Brigham Young just happened to be really charismatic, and got the majority of the early Mormons to accept his authority above other claimants (Sidney Rigdon, James Strang, Samuel Smith, Joseph Smith III). The victors rewrote the history books to demonstrate their legitimacy.
If you want a truly unambiguous name, call yourself the Brighamites. Each of the other splinter groups (gun-toting polygamists included) have every bit as much right to call themselves Mormons/Latter-day Saints as Brigham Young's followers do.
Yes, Mormon was a real person. And the Native Americans really are dark-skinned Jews, and the early inhabitants of this continent really did use steel in large quantities, and really raised cattle and corn and wheat, and really rode horses into battle. The fact that there's no more archaeological evidence for any of these cultural items shouldn't unsettle you. After all, you have a testimony.
According to the Articles of Faith (also LDS scripture), Mormons believe the Bible to be the Word of God insofar as it has been translated correctly. But Mormons also believe that the modern Bible was so thoroughly mangled by "wicked and corrupt priests" that the Bible actually became a stumbling block to those who wanted to find God. Smith made numerous revisions to the Bible to make it more theologically acceptable to him (and included a prophecy of his own birth). Of course, none of these revisions match up with the earliest copies of the books of the Bible.
As a die-hard atheist, I could really care less. But Mormons get a lot of flack from mainstream Christians for minimizing the differences between themselves and traditional Christianity, especially when they smell a conversion.
Oh, the Book of Abraham--purported to have been the writings of Abraham, the Patriarch of Israel--were really an Egyptian funeral book called "The Book of Breathings," written for a man named Horus. Joseph Smith got suckered, and so did his (now 12,000,000 strong) flock.
Polygamy was actually discontinued less than 100 years ago, in 1905. Mormons generally claim that the practice ended in 1890, but plural marriages were still being approved by the President of the Church and other apostles for fifteen years afterwards. Finally, with the second Manifesto, the Church got serious. Now they don't even allow plural marriage in areas of the world where it's legal.

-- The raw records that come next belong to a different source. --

(* ===== verification/DbBackend.v ===== *)
(** * The state machine's backend on the storage engine

    crates/server/src/backend.rs: the operations of the [Backend] trait over a
    [Db] of its own directory, opened without synced appends. A failed operation
    of the engine is a panic ([expect]). The theorem is the trait's contract: as
    long as the engine has room, the backend is the finite map that the state
    machine relies on. *)

From S2P Require Import Prelude Order Codec Fs Wal Bloom Memtable SsTable SsTableFacts.
From S2P Require Import MergeIter Manifest Db LsmSpec DbRead DbCompact DbInv DbOps DbEngine DbProps.
From S2P Require Import Kvsm.
Local Open Scope N_scope.

#[local] Arguments apply_ops : simpl never.

(** [expect]: an error is a panic. *)
Definition expect {A} (m : IO A) : IO A := λ d,
  match m d with (Ok a, fs) => (Ok a, fs) | (Err _, fs) => (Err Panic, fs) end.

Definition backend_options : Options :=
  let o := options_default in
  mkOptions (o_memtable_bytes o) Never (o_l0_trigger o) (o_level_base_bytes o)
    (o_level_multiplier o) (o_target_table_bytes o) (o_block_bytes o) (o_bits_per_key o).

Record DbBackend := mkDbBackend { bk_db : Db }.

Section backend.
  Context {crc : Crc32} {cw : Bincode WalBatch} {ci : Bincode TableIndex} {cm : Bincode Manifest}.

Definition bk_open (fuel : nat) : IO DbBackend :=
  db ← db_open fuel backend_options; mret (mkDbBackend db).

Definition bk_get (b : DbBackend) (key : bytes) : IO (option bytes) :=
  expect (reads (db_get (bk_db b) key)).

Definition bk_set (fuel : nat) (key : bytes) (value : option bytes) (b : DbBackend) : IO DbBackend :=
  '(_, db) ← expect (write_batch fuel [(key, value)] (bk_db b));
  mret (mkDbBackend db).

Definition bk_scan (b : DbBackend) (start : bytes) (end_ : option bytes) (limit : N)
    : IO (list (bytes * bytes)) :=
  expect (reads (db_scan (bk_db b) start end_ limit)).

Definition bk_dump (b : DbBackend) : IO (list (bytes * bytes)) :=
  expect (reads (db_scan (bk_db b) [] None usize_max)).

(** The rows that [clear_and_load] writes over [existing]. *)
Definition load_rows (existing kvs : list (bytes * bytes)) : list write :=
  ((λ kv, (kv.1, None)) <$> existing) ++ ((λ kv, (kv.1, Some kv.2)) <$> kvs).

Definition bk_clear_and_load (fuel : nat) (kvs : list (bytes * bytes)) (b : DbBackend) : IO DbBackend :=
  existing ← bk_dump b;
  let ops := load_rows existing kvs in
  match ops with
  | [] => mret b
  | _ =>
    '(_, db) ← expect (write_batch fuel ops (bk_db b));
    mret (mkDbBackend db)
  end.

(** ** The contract *)

  Context {lw : BincodeLaws WalBatch} {li : BincodeLaws TableIndex} {lm : BincodeLaws Manifest}.
  Context (D : nat).

(** The backend has written [ws]; its contents are [content ws]. *)
Definition bk_ok (ws : list write) (b : DbBackend) (d : Dir) : Prop :=
  stores_writes backend_options D ws (bk_db b) d.

Lemma expect_ok {A} (m : IO A) d a fs : m d = (Ok a, fs) → expect m d = (Ok a, fs).
Proof. intros Hm. unfold expect. by rewrite Hm. Qed.

(** The limit is compared after a row is taken, so 0 is no less than 1. *)
Lemma scan_loop_zero fuel d start end_ it out :
  scan_loop fuel d start end_ 0 it out = scan_loop fuel d start end_ 1 it out.
Proof.
  revert it out. induction fuel as [|fuel IH]; intros it out; [done|]. cbn [scan_loop].
  destruct (visible_next _ d it) as [[[[k [v|]]|] it']|]; try done; cbn; rewrite !IH; [|done].
  assert ((1 <=? N.of_nat (length (out ++ [(k, v)]))) = true) as ->; [|by destruct (0 <=? _) eqn:H0; [|apply N.leb_gt in H0; lia]].
  apply N.leb_le. rewrite length_app. simpl. lia.
Qed.

(** The rows that the engine scans for: one at least. *)
Definition scan_count (limit : N) : nat := N.to_nat (N.max 1 limit).

Lemma bk_reads ws b d :
  bk_ok ws b d →
  (∀ key, db_get (bk_db b) key d = Ok (content ws !! key)) ∧
  (∀ start end_ limit,
    db_scan (bk_db b) start end_ limit d = Ok (take (scan_count limit) (kv_range (content ws) start end_))).
Proof.
  intros Hs. destruct (stores_serves _ _ _ _ _ Hs) as [Hseq Hr].
  destruct (Hr _ (or_introl eq_refl)) as [Hg Hsc]. unfold db_get, db_scan. rewrite Hseq in *. split; [done|].
  intros start end_ limit. unfold scan_count. destruct (decide (limit = 0)) as [->|].
  - rewrite N.max_l, <-Hsc by lia. unfold scan_at. apply scan_loop_zero.
  - rewrite N.max_r by lia. apply Hsc. lia.
Qed.

Lemma range_all m : kv_range m [] None = bt_iter bytes_cmp m.
Proof.
  unfold kv_range. apply filter_all. intros [k v] _. split; [|done]. by destruct k.
Qed.

Lemma load_rows_map m kvs : foldl apply_write m (load_rows (bt_iter bytes_cmp m) kvs) = collect_map kvs.
Proof.
  unfold load_rows. rewrite foldl_app.
  assert (foldl apply_write m ((λ kv, (kv.1, None)) <$> bt_iter bytes_cmp m) = ∅) as ->.
  { apply map_eq. intros k. rewrite lookup_empty.
    pose proof (deletes_lookup m ((bt_iter bytes_cmp m).*1) k) as Hd. rewrite <-list_fmap_compose in Hd.
    unfold compose in Hd. rewrite Hd. case_decide as Hk; [done|].
    destruct (m !! k) as [v|] eqn:Hv; [|done]. exfalso. apply Hk.
    apply (elem_of_bt_iter bytes_cmp) in Hv. by apply (list_elem_of_fmap_2 fst) in Hv. }
  unfold collect_map. generalize (∅ : gmap bytes bytes). induction kvs as [|kv kvs IH]; intros m0; csimpl; [done|].
  apply IH.
Qed.

Lemma bk_write ws b d ops :
  bk_ok ws b d → room backend_options D (ws ++ ops) → fits (mkBatch (db_seq (bk_db b) + 1) ops) →
  ∃ n, ∀ fuel, (n <= fuel)%nat → ∃ s db fs,
    expect (write_batch fuel ops (bk_db b)) d = (Ok (s, db), fs)
    ∧ bk_ok (ws ++ ops) (mkDbBackend db) (apply_ops d fs).
Proof.
  intros Hs Hroom Hfit. destruct (write_batch_spec _ _ _ _ _ _ Hs Hroom Hfit) as [n Hn].
  exists n. intros fuel Hf. destruct (Hn fuel Hf) as (db & fs & Hw & Hs' & _).
  eexists _, db, fs. split; [by apply expect_ok|done].
Qed.

(** C23: The backend keeps the contract of the [Backend] trait, but for scans of no
    rows. While the engine has room for the rows written, no operation panics:
    lookups, dumps and range scans answer from the map the backend holds, [set]
    updates that map (no value deletes the key), and [clear_and_load] replaces it by
    the given pairs. A scan answers the first [limit] rows of the range if [limit]
    is positive. With limit 0 it answers one row if there is one, where the backend
    in memory answers none. *)
Theorem db_backend_is_a_map ws b d :
  bk_ok ws b d → N.of_nat (size (content ws)) < 2 ^ 64 →
  (∀ key, bk_get b key d = (Ok (content ws !! key), [])) ∧
  (∀ start end_ limit,
    bk_scan b start end_ limit d = (Ok (take (N.to_nat (N.max 1 limit)) (kv_range (content ws) start end_)), [])) ∧
  (∀ start end_ kv rest, kv_range (content ws) start end_ = kv :: rest →
    bk_scan b start end_ 0 d = (Ok [kv], []) ∧ b_scan (mkMem (content ws)) start end_ 0 = []) ∧
  bk_dump b d = (Ok (bt_iter bytes_cmp (content ws)), []) ∧
  (∀ key value, room backend_options D (ws ++ [(key, value)]) →
    fits (mkBatch (db_seq (bk_db b) + 1) [(key, value)]) →
    ∃ n, ∀ fuel, (n <= fuel)%nat → ∃ b' fs, bk_set fuel key value b d = (Ok b', fs)
      ∧ bk_ok (ws ++ [(key, value)]) b' (apply_ops d fs)
      ∧ content (ws ++ [(key, value)]) = kv_set (content ws) key value) ∧
  (∀ kvs, let ops := load_rows (bt_iter bytes_cmp (content ws)) kvs in
    room backend_options D (ws ++ ops) → fits (mkBatch (db_seq (bk_db b) + 1) ops) →
    ∃ n, ∀ fuel, (n <= fuel)%nat → ∃ b' fs, bk_clear_and_load fuel kvs b d = (Ok b', fs)
      ∧ bk_ok (ws ++ ops) b' (apply_ops d fs) ∧ content (ws ++ ops) = collect_map kvs).
Proof.
  intros Hs Hsize. destruct (bk_reads _ _ _ Hs) as [Hg Hsc].
  assert (bk_dump b d = (Ok (bt_iter bytes_cmp (content ws)), [])) as Hdump.
  { apply expect_ok. unfold reads. rewrite Hsc, range_all, take_ge; [done|].
    rewrite (Permutation_length (bt_iter_perm bytes_cmp _)), length_map_to_list. unfold scan_count, usize_max. lia. }
  split_and!; [intros; apply expect_ok; unfold reads; by rewrite ?Hg, ?Hsc..| |done| |].
  - intros start end_ kv rest Hr. split; [|done]. apply expect_ok. unfold reads. by rewrite Hsc, Hr.
  - intros key value Hroom Hfit. destruct (bk_write _ _ _ _ Hs Hroom Hfit) as [n Hn]. exists n. intros fuel Hf.
    destruct (Hn fuel Hf) as (s & db & fs & Hw & Hs'). exists (mkDbBackend db), fs. split_and!; [|done|].
    + unfold bk_set. rewrite <-(app_nil_r fs). by eapply io_bind_intro; [exact Hw|].
    + rewrite content_app. simpl. unfold apply_write, kv_set. by destruct value.
  - intros kvs ops Hroom Hfit. destruct (bk_write _ _ _ _ Hs Hroom Hfit) as [n Hn]. exists n. intros fuel Hf.
    assert (content (ws ++ ops) = collect_map kvs) as Hmap by (rewrite content_app; apply load_rows_map).
    unfold bk_clear_and_load. rewrite (io_bind_ok _ _ _ _ _ Hdump). cbv beta zeta. fold ops.
    destruct (decide (ops = [])) as [He|Hne].
    + rewrite He in Hmap |- *. rewrite !app_nil_r in *. by exists b, [].
    + destruct (Hn fuel Hf) as (s & db & fs & Hw & Hs'). exists (mkDbBackend db), fs. split_and!; [|done|done].
      assert ((expect (write_batch fuel ops (bk_db b)) ≫= λ '(_, db), mret (mkDbBackend db)) d
        = (Ok (mkDbBackend db), fs)) as Hrun.
      { rewrite <-(app_nil_r fs). by eapply io_bind_intro; [exact Hw|]. }
      destruct ops as [|o ops']; [done|]. rewrite <-surjective_pairing. exact Hrun.
Qed.
End backend.

(** ** A concrete backend *)

Section concrete_backend.
  #[local] Existing Instances end_crc demo_wal_codec demo_table_codec demo_catalog_codec.
  #[local] Existing Instances demo_wal_laws demo_table_laws demo_catalog_laws.

Definition new_backend : DbBackend := mkDbBackend (new_db backend_options).

Lemma db_backend_is_a_map_witness :
  bk_dump new_backend new_dir = (Ok [], []) ∧
  ∃ n, ∀ fuel, (n <= fuel)%nat → ∃ b' fs, bk_set fuel [x61] (Some [x01]) new_backend new_dir = (Ok b', fs)
    ∧ bk_ok 1 [([x61], Some [x01])] b' (apply_ops new_dir fs)
    ∧ content [([x61], Some [x01])] = kv_set ∅ [x61] (Some [x01]).
Proof.
  destruct (db_backend_is_a_map 1 [] new_backend new_dir) as (_ & _ & _ & Hdump & Hset & _).
  - eexists _, _, _, _. apply new_db_ok.
  - vm_compute. reflexivity.
  - split; [exact Hdump|]. apply Hset.
    + apply room_single; vm_compute; try done; repeat constructor.
    + vm_compute. reflexivity.
Defined.
End concrete_backend.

To make things more complicated, Mormons still believe in polygamy in the afterlife. A widower can choose to be married to a second woman "for eternity" without affecting his marriage to his first wife.
Correction: Tom Green has nothing to do with the clean-cut young men on bicycles, the pretty white buildings you see from the freeway, the 2002 Winter Olympics, the commercials on TV for a free Bible, or anything else put out by the Corporation of the President. But in their zeal to distance themselves from polygamy, your presidency ignores the fact that early LDS theology left the door wide open for the Tom Greens of the world. The word "Mormon" can and does encompass all the supposedly illegitimate splinter groups.
The basic feeling of the Corporate Church towards the term "Mormons" is as follows: You can't use it to refer to us. You can't use it to refer to anybody else. They've tried some laughable PR blitzes to change the common usage, and it's never worked.
You want the truthiness? You can't handle the truthiness!